1. Hysterical twitching after thyroid surgery is easily misdiagnosed as parathyroid gland injury, mostly seen in young women with knowledge, anxiety and nervousness about surgery, characterized by early onset of hand-foot twitching, normal serum calcium, phosphorus and PTH, ineffective intravenous calcium supplementation, and effective psychological suggestion and sedation treatment.
2, low calcium after thyroid surgery can also be caused by other reasons: such as hemodilution, calcitonin release, “bone starvation” syndrome, etc., not necessarily parathyroid gland damage.
If blood phosphorus is progressively elevated and blood calcium is persistently low, this is a sign of hypoparathyroidism.

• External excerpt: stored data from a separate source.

Lemma validate_vectors_no_panic i seen vs p : validate_vectors i seen vs <> Panic p.
Proof.
  revert i seen. induction vs as [|v vs IH]; intros i seen; [done|]. simpl. intros H.
  apply bind_Panic in H as [H|(? & ? & H)]; [by apply wrap_err_Panic, validate_no_panic in H|].
  apply bind_Panic in H as [H|(? & ? & H)]; [by apply fail_if_Panic in H|]. by apply IH in H.
Qed.

(** C21. Validation decides well-formedness: [Validate] never panics and
    accepts exactly the bundles of the schema (the format, template and chain
    constants, the count, gas, time and size bounds with the engine's tighter
    caps, distinct vector IDs, and each vector one of the five variants with
    exactly its own fields, their hexadecimal texts well formed). *)
Theorem Validate_decides_wf b :
  (Validate b = Ok tt <-> bundle_wf b) /\ (forall p, Validate b <> Panic p).
Proof.
  split; [apply Validate_iff_wf|]. intros p H. unfold Validate in H.
  repeat (apply bind_Panic in H as [H|(? & ? & H)]; [by apply fail_if_Panic in H|]).
  by apply validate_vectors_no_panic in H.
Qed.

4. Calcium supplementation depends on whether there are symptoms of hypocalcemia or serum calcium ion is below 2.1 mmol/L. Oral calcium supplementation can be given first. If the patient has severe hypocalcemia or serum calcium ion is less than 1.8 mmol/L, intravenous calcium gluconate supplementation should be given in varying doses to relieve the symptoms of hypocalcemia. Temporary hypoparathyroidism usually recovers gradually 4 to 6 weeks after surgery.
5. For patients with bilateral thyroid cancer who undergo bilateral clearance in the central region, intravenous calcium supplementation (usually 20 ml of 10% calcium gluconate) can be given on the night of surgery, and both intravenous and oral calcium supplements can be given from the first day after surgery. hospitalization time.
6.Permanent postoperative calcium therapy for permanent hypoparathyroidism is greater than 6 months and requires long-term calcium and vitamin D3 supplementation, and regular intravenous calcium supplementation if necessary.